■ PROBLEM REQUIREMENTS:
Give back exactly the lines of the material below, starting with the line with "match b with BFree => s_cnt" and going on through the line with "destruct (chSemSignalI_ok me".

■ DATA RECORDS:
◆ ◆ ◆ ◆ ◆ ◆ ◆

(* ===== verification/ChBSem.v ===== *)
(** * Binary semaphores: include/chbsem.h

    Counting semaphores whose counter never goes above one: taken, with the
    threads that wait in the order they came, or not taken.  The macros implement
    that machine on the calls of ChSem.v. *)

From S2P Require Import Prelude ChLists Kernel ChVt ChSchd ChInv ChSeg ChSem ChRuns.

Definition chBSemInit (s : Z) (taken : bool) : K unit := chSemInit s (if taken then 0 else 1).
Definition chBSemWait (s : Z) : K Z := chSemWait s.
Definition chBSemWaitS (s : Z) : K Z := chSemWaitS s.
Definition chBSemWaitTimeout (s time : Z) : K Z := chSemWaitTimeout s time.
Definition chBSemWaitTimeoutS (s time : Z) : K Z := chSemWaitTimeoutS s time.
Definition chBSemReset (s : Z) (taken : bool) : K unit := chSemReset s (if taken then 0 else 1).
Definition chBSemResetI (s : Z) (taken : bool) : K unit := chSemResetI s (if taken then 0 else 1).

Definition chBSemSignalI (s : Z) : K unit :=
  cnt ← chSemGetCounterI s;
  if cnt <? 1 then chSemSignalI s else mret tt.

Definition chBSemSignal (s : Z) : K unit := chBSemSignalI s;; chSchRescheduleS.

Definition chBSemGetStateI (s : Z) : K bool := cnt ← chSemGetCounterI s; mret (negb (0 <? cnt)).

(** ** The machine *)

(** Not taken, or taken with the threads that wait. *)
Inductive bstate := BFree | BTaken (waiters : list Z).

Definition b_signal (b : bstate) : bstate :=
  match b with BFree | BTaken [] => BFree | BTaken (_ :: l) => BTaken l end.

Definition b_wait (me : Z) (b : bstate) : bstate :=
  match b with BFree => BTaken [] | BTaken l => BTaken (l ++ [me]) end.

Definition b_reset (taken : bool) : bstate := if taken then BTaken [] else BFree.

(** Who is let in by a signal, and with which message threads leave. *)
Definition b_let_in (b : bstate) : option Z := match b with BFree => None | BTaken l => head l end.
Definition b_taken (b : bstate) : bool := match b with BFree => false | BTaken _ => true end.
Definition b_waiters (b : bstate) : list Z := match b with BFree => [] | BTaken l => l end.

(** The semaphore [s] of the kernel is in the state [b]. *)
Definition shows (s : Z) (b : bstate) (k : kernel) : Prop :=
  match b with BFree => s_cnt k s = 1 | BTaken l => s_cnt k s = - zlen l end /\ queues k (QSem s) = b_waiters b.

(** Every counter up to one shows a state. *)
Lemma shows_binary E s k : wfx E k -> XSem s ∉ E -> s_cnt k s <= 1 <-> exists b, shows s b k.
Proof.
  intros W HE. destruct (x_sem _ _ W s HE) as [Hlen _]. split.
  - intros H1. destruct (decide (s_cnt k s = 1)) as [H|H].
    + exists BFree. split; [done|]. rewrite H in Hlen. destruct (queues k (QSem s)); [done|]. unfold zlen in Hlen. simpl in Hlen. lia.
    + exists (BTaken (queues k (QSem s))). split; [lia|done].
  - intros ([|l] & Hc & _); [lia|]. unfold zlen in Hc. lia.
Qed.

Lemma shows_bound s b k : shows s b k -> s_cnt k s <= 1.
Proof. intros [H _]. destruct b as [|l]; [lia|]. unfold zlen in H. lia. Qed.

Lemma chBSemSignalI_ok me s b k :
  wfx [XTop] k -> currp k = me -> shows s b k ->
  exists k', chBSemSignalI s k = KRet k' tt /\ quiet me [XTop] k k' /\ shows s (b_signal b) k' /\
    (forall t, b_let_in b <> Some t -> thr k' t = thr k t) /\
    (forall t, b_let_in b = Some t -> t_state (thr k' t) = READY /\ t_u (thr k' t) = URdy RDY_OK).
Proof.
  intros W Hc Hb. pose proof Hb as [Hn Hq]. pose proof (shows_bound _ _ _ Hb) as H1. unfold chBSemSignalI, chSemGetCounterI, mbind, K_bind, kbind.
  destruct b as [|l].
  - rewrite Hn. cbn. exists k. unfold quiet. by split_and!.
  - rewrite (proj2 (Z.ltb_lt _ _)) by (unfold zlen in Hn; lia).
    destruct (chSemSignalI_ok me s k W Hc) as (k' & E & Hqt & N & Q & _ & T & R); [lia|]. exists k'. split; [exact E|]. split; [done|].
    cbn [b_waiters] in Hq. rewrite Hq in Q, T, R. split; [|by split]. unfold shows. rewrite N, fn_lookup_insert, Q. destruct l as [|t l]; cbn; [by rewrite Hn|].
    split; [|done]. unfold zlen in *. simpl in Hn. lia.
Qed.

Lemma chBSemResetI_ok me s b taken k :
  wfx [XTop] k -> currp k = me -> shows s b k ->
  exists k', chBSemResetI s taken k = KRet k' tt /\ quiet me [XTop] k k' /\ shows s (b_reset taken) k' /\
    (forall t, t ∉ b_waiters b -> thr k' t = thr k t) /\
    (forall t, t ∈ b_waiters b -> t_state (thr k' t) = READY /\ t_u (thr k' t) = URdy RDY_RESET).
Proof.
  intros W Hc [_ Hq]. destruct (chSemResetI_ok me s (if taken then 0 else 1) k W Hc) as (k' & E & Hqt & N & Q & R & T); [by destruct taken|].
  exists k'. split; [exact E|]. split; [done|]. rewrite Hq in R, T. split; [|by split]. unfold shows. rewrite N, fn_lookup_insert, Q. by destruct taken.
Qed.

(** Waiting: through at once, or asleep at the end of the queue. *)
Lemma chBSemWaitS_ok me s b k :
  wfx [XTop] k -> currp k = me -> shows s b k -> -(2 ^ 31) <= s_cnt k s - 1 ->
  exists k', shows s (b_wait me b) k' /\
    chBSemWaitS s k = match b with BFree => KRet k' RDY_OK | BTaken _ => (chSchGoSleepS WTSEM;; rdymsg) k' end.
Proof.
  intros W Hc [Hn Hq] Hb. destruct (x_sem _ _ W s ltac:(set_solver)) as [_ Hr]. unfold chBSemWaitS, chSemWaitS, chSemFastWaitI. erewrite kbind_ret by (apply cnt_add_ok; lia).
  destruct b as [|l].
  - rewrite Hn. cbn. eexists. split; [|reflexivity]. split; [|exact Hq]. by rewrite cnt_set, decide_True.
  - rewrite (proj2 (Z.ltb_lt _ _)) by (unfold zlen in Hn; lia). rewrite kget_bind. change (currp (set_cnt _ _ k)) with (currp k). rewrite Hc. unfold upd. rewrite kmod_bind.
    unfold sem_insert, k_queue_insert. rewrite kmod_bind. eexists. split; [|reflexivity]. split.
    + change (s_cnt (set_cnt s (s_cnt k s + -1) k) s = - zlen (l ++ [me])). rewrite cnt_set, decide_True by done. unfold zlen in *. rewrite length_app. simpl. lia.
    + rewrite queues_enq, decide_True by done. change (queues k (QSem s) ++ [me] = l ++ [me]). by rewrite Hq.
Qed.

(** ** Signalling from a thread *)

#[export] Instance chBSemSignal_service s : Service (fun _ k => s_cnt k s <= 1) (chBSemSignal s).
Proof.
  intros me k Hu H1. pose proof Hu as (W & Hc & _). pose proof (user_top _ _ Hu) as Wt. destruct (proj1 (shows_binary [] s k W ltac:(set_solver)) H1) as [b Hb].
  destruct (chBSemSignalI_ok me s b k Wt Hc Hb) as (k1 & E1 & (W1 & C1 & V1 & G1) & _). eapply seg_step; [exact E1|]. eapply resched_spec; [done..|].
  intros k2 k' (W' & Hc' & Hg' & Ha'). unfold post. split_and!; [done..|]. intros Ha. apply Ha' in Ha. unfold armed in *. by rewrite V1 in Ha.
Qed.

#[export] Instance chBSemWait_service s : Service (sem_wait_pre s) (chBSemWait s).
Proof. exact (chSemWait_service s). Qed.

#[export] Instance chBSemWaitTimeout_service s time : Service (fun me k => sem_wait_pre s me k /\ fits 32 time) (chBSemWaitTimeout s time).
Proof. exact (chSemWaitTimeout_service s time). Qed.

#[export] Instance chBSemReset_service s taken : Service (fun _ _ => True) (chBSemReset s taken).
Proof. intros me k Hu _. apply (chSemReset_service s (if taken then 0 else 1)); [done|]. by destruct taken. Qed.

(** Binary semaphores are the machine of two states.  A counter is at most one
    exactly when the semaphore shows one of its states, and the calls keep it so:
    signalling a semaphore that is not taken changes nothing at all, and otherwise
    readies the thread that waited longest, with [RDY_OK], or leaves the semaphore
    not taken; a reset readies all with [RDY_RESET]; a wait takes the semaphore, or
    sleeps at the end of the queue; the state is told as it is. *)
Theorem binary_semaphore_refines me s b k :
  wfx [XTop] k -> currp k = me -> shows s b k ->
  (exists k', chBSemSignalI s k = KRet k' tt /\ quiet me [XTop] k k' /\ shows s (b_signal b) k' /\ (b = BFree -> k' = k) /\
     (forall t, b_let_in b <> Some t -> thr k' t = thr k t) /\
     (forall t, b_let_in b = Some t -> t_state (thr k' t) = READY /\ t_u (thr k' t) = URdy RDY_OK)) /\
  (forall taken, exists k', chBSemResetI s taken k = KRet k' tt /\ quiet me [XTop] k k' /\ shows s (b_reset taken) k' /\
     (forall t, t ∉ b_waiters b -> thr k' t = thr k t) /\
     (forall t, t ∈ b_waiters b -> t_state (thr k' t) = READY /\ t_u (thr k' t) = URdy RDY_RESET)) /\
  (-(2 ^ 31) <= s_cnt k s - 1 -> exists k', shows s (b_wait me b) k' /\
     chBSemWaitS s k = match b with BFree => KRet k' RDY_OK | BTaken _ => (chSchGoSleepS WTSEM;; rdymsg) k' end) /\
  chBSemGetStateI s k = KRet k (b_taken b).
Proof.
  intros W Hc Hb. split_and!.
  - destruct (chBSemSignalI_ok me s b k W Hc Hb) as (k' & E & Hq & Hs & H1 & H2). exists k'. split_and!; try done. intros ->. destruct Hb as [Hn _].
    unfold chBSemSignalI, chSemGetCounterI, mbind, K_bind, kbind in E. rewrite Hn in E. cbn in E. by injection E.
  - intros taken. by apply chBSemResetI_ok.
  - by apply chBSemWaitS_ok.
  - destruct Hb as [Hn _]. unfold chBSemGetStateI, chSemGetCounterI, mbind, K_bind, kbind. destruct b as [|l]; [by rewrite Hn|].
    by rewrite (proj2 (Z.ltb_ge _ _)) by (unfold zlen in Hn; lia).
Qed.

(** Thread 2 waits on semaphore 5: a signal lets it in, and the next leaves the semaphore
    not taken. *)
Lemma binary_semaphore_refines_witness :
  shows 5 (BTaken [2]) k_asleep /\
  exists k', chBSemSignalI 5 k_asleep = KRet k' tt /\ shows 5 (BTaken []) k' /\ t_state (thr k' 2) = READY.
Proof.
  assert (Hc : currp k_asleep = 0) by (by vm_compute). assert (Hs : shows 5 (BTaken [2]) k_asleep) by (split; by vm_compute). split; [exact Hs|].
  destruct (proj1 (binary_semaphore_refines 0 5 (BTaken [2]) k_asleep (user_top _ _ k_asleep_user) Hc Hs)) as (k' & Ek & _ & Hs' & _ & _ & Hr).
  exists k'. split; [exact Ek|]. split; [exact Hs'|]. exact (proj1 (Hr 2 eq_refl)).
Defined.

◆ ◆ ◆ ◆ ◆ ◆ ◆

■ ANSWER SPACE:
  match b with BFree => s_cnt k s = 1 | BTaken l => s_cnt k s = - zlen l end /\ queues k (QSem s) = b_waiters b.

(** Every counter up to one shows a state. *)
Lemma shows_binary E s k : wfx E k -> XSem s ∉ E -> s_cnt k s <= 1 <-> exists b, shows s b k.
Proof.
  intros W HE. destruct (x_sem _ _ W s HE) as [Hlen _]. split.
  - intros H1. destruct (decide (s_cnt k s = 1)) as [H|H].
    + exists BFree. split; [done|]. rewrite H in Hlen. destruct (queues k (QSem s)); [done|]. unfold zlen in Hlen. simpl in Hlen. lia.
    + exists (BTaken (queues k (QSem s))). split; [lia|done].
  - intros ([|l] & Hc & _); [lia|]. unfold zlen in Hc. lia.
Qed.

Lemma shows_bound s b k : shows s b k -> s_cnt k s <= 1.
Proof. intros [H _]. destruct b as [|l]; [lia|]. unfold zlen in H. lia. Qed.

Lemma chBSemSignalI_ok me s b k :
  wfx [XTop] k -> currp k = me -> shows s b k ->
  exists k', chBSemSignalI s k = KRet k' tt /\ quiet me [XTop] k k' /\ shows s (b_signal b) k' /\
    (forall t, b_let_in b <> Some t -> thr k' t = thr k t) /\
    (forall t, b_let_in b = Some t -> t_state (thr k' t) = READY /\ t_u (thr k' t) = URdy RDY_OK).
Proof.
  intros W Hc Hb. pose proof Hb as [Hn Hq]. pose proof (shows_bound _ _ _ Hb) as H1. unfold chBSemSignalI, chSemGetCounterI, mbind, K_bind, kbind.
  destruct b as [|l].
  - rewrite Hn. cbn. exists k. unfold quiet. by split_and!.
  - rewrite (proj2 (Z.ltb_lt _ _)) by (unfold zlen in Hn; lia).
    destruct (chSemSignalI_ok me s k W Hc) as (k' & E & Hqt & N & Q & _ & T & R); [lia|]. exists k'. split; [exact E|]. split; [done|].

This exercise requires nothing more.